Task description — Only the lines that include "list" should be copied from the data below.

Data —
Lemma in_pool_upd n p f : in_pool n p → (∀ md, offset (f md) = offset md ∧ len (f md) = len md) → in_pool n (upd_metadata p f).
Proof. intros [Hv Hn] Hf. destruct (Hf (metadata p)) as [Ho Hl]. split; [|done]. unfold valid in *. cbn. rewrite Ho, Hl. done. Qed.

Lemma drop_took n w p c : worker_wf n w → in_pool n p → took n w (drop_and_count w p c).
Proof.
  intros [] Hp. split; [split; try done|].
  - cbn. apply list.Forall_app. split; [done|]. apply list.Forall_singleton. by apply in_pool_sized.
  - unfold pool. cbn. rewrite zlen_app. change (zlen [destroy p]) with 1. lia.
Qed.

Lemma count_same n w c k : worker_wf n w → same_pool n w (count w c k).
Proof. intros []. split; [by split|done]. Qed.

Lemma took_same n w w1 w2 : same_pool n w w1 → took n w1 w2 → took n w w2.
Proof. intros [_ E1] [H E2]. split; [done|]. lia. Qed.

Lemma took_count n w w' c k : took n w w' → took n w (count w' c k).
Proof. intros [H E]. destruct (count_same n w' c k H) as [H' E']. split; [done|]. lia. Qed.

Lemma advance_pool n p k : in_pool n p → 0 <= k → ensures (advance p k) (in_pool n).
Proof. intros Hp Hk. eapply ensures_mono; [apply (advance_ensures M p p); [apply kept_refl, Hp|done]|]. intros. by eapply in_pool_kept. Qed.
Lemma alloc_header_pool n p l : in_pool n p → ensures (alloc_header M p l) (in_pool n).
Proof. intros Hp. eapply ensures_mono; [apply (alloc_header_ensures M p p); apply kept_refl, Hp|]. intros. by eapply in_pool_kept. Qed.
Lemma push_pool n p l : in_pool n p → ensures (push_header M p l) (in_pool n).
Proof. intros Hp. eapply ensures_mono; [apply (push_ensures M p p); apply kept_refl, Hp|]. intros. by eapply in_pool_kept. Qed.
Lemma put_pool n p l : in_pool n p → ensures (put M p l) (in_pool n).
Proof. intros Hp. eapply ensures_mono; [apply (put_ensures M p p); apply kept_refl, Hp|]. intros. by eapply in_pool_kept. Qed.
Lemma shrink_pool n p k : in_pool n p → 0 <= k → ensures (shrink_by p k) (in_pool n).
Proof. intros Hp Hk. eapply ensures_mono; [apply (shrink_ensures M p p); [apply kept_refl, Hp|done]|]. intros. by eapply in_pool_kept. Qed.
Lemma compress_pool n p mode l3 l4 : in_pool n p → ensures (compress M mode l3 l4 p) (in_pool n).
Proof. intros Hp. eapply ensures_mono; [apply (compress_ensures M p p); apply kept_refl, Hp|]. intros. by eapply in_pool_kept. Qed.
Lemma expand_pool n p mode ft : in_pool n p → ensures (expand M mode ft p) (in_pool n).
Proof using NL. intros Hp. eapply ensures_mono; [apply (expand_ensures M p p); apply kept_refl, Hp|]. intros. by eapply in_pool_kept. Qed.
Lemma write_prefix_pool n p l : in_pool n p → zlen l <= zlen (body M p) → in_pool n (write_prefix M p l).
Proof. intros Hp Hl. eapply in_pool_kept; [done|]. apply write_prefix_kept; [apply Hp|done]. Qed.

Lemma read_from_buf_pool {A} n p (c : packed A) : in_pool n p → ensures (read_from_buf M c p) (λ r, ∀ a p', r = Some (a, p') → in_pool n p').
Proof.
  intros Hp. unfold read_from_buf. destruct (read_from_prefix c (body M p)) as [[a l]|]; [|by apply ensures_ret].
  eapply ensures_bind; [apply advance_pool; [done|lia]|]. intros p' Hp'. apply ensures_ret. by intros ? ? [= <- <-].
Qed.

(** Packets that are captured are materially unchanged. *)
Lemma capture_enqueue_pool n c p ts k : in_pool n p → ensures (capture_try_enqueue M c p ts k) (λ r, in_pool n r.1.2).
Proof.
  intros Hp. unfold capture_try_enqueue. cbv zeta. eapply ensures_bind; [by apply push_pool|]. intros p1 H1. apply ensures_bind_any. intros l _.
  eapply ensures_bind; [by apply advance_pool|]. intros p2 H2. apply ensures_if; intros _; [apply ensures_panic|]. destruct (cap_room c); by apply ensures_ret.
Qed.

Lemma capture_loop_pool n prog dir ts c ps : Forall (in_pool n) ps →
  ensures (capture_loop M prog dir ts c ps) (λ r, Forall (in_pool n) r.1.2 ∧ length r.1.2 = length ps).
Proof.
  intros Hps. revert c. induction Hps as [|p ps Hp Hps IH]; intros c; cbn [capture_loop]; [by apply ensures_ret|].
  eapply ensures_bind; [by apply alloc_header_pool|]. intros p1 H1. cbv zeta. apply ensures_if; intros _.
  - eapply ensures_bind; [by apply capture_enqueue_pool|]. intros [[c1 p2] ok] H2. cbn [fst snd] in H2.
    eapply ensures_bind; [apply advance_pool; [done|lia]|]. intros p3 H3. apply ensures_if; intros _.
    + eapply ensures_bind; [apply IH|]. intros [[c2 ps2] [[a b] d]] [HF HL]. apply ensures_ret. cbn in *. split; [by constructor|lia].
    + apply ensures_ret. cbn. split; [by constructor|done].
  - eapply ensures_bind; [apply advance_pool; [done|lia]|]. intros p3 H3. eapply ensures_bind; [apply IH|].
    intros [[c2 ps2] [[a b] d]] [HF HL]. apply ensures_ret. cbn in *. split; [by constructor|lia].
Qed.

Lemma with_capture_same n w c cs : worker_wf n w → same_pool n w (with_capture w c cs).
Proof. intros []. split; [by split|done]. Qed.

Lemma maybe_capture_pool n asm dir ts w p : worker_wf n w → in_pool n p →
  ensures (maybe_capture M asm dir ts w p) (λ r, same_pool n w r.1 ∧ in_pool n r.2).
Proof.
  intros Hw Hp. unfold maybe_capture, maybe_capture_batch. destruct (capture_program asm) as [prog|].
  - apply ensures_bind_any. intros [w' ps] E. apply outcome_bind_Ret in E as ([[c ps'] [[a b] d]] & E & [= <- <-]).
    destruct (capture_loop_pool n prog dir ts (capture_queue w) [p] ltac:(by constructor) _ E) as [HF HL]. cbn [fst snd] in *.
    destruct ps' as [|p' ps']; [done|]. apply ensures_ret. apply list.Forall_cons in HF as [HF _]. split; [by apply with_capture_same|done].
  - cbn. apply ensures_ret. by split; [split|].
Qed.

--

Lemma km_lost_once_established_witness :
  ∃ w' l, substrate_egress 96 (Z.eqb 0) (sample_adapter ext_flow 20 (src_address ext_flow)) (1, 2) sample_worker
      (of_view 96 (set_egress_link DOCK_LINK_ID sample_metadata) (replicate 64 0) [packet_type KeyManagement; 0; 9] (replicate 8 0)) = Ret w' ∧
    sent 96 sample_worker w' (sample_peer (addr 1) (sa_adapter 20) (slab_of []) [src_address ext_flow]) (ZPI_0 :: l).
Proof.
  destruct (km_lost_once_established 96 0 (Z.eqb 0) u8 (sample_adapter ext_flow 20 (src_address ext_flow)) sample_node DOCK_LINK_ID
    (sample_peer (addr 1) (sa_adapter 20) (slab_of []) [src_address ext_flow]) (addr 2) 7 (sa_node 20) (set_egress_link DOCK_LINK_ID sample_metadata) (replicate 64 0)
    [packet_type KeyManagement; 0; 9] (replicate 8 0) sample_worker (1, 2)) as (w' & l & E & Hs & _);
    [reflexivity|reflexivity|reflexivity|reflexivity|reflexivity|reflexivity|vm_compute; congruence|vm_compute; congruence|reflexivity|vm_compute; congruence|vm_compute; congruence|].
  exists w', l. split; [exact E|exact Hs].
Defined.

Final answer —
  - cbn. apply list.Forall_app. split; [done|]. apply list.Forall_singleton. by apply in_pool_sized.
    destruct ps' as [|p' ps']; [done|]. apply ensures_ret. apply list.Forall_cons in HF as [HF _]. split; [by apply with_capture_same|done].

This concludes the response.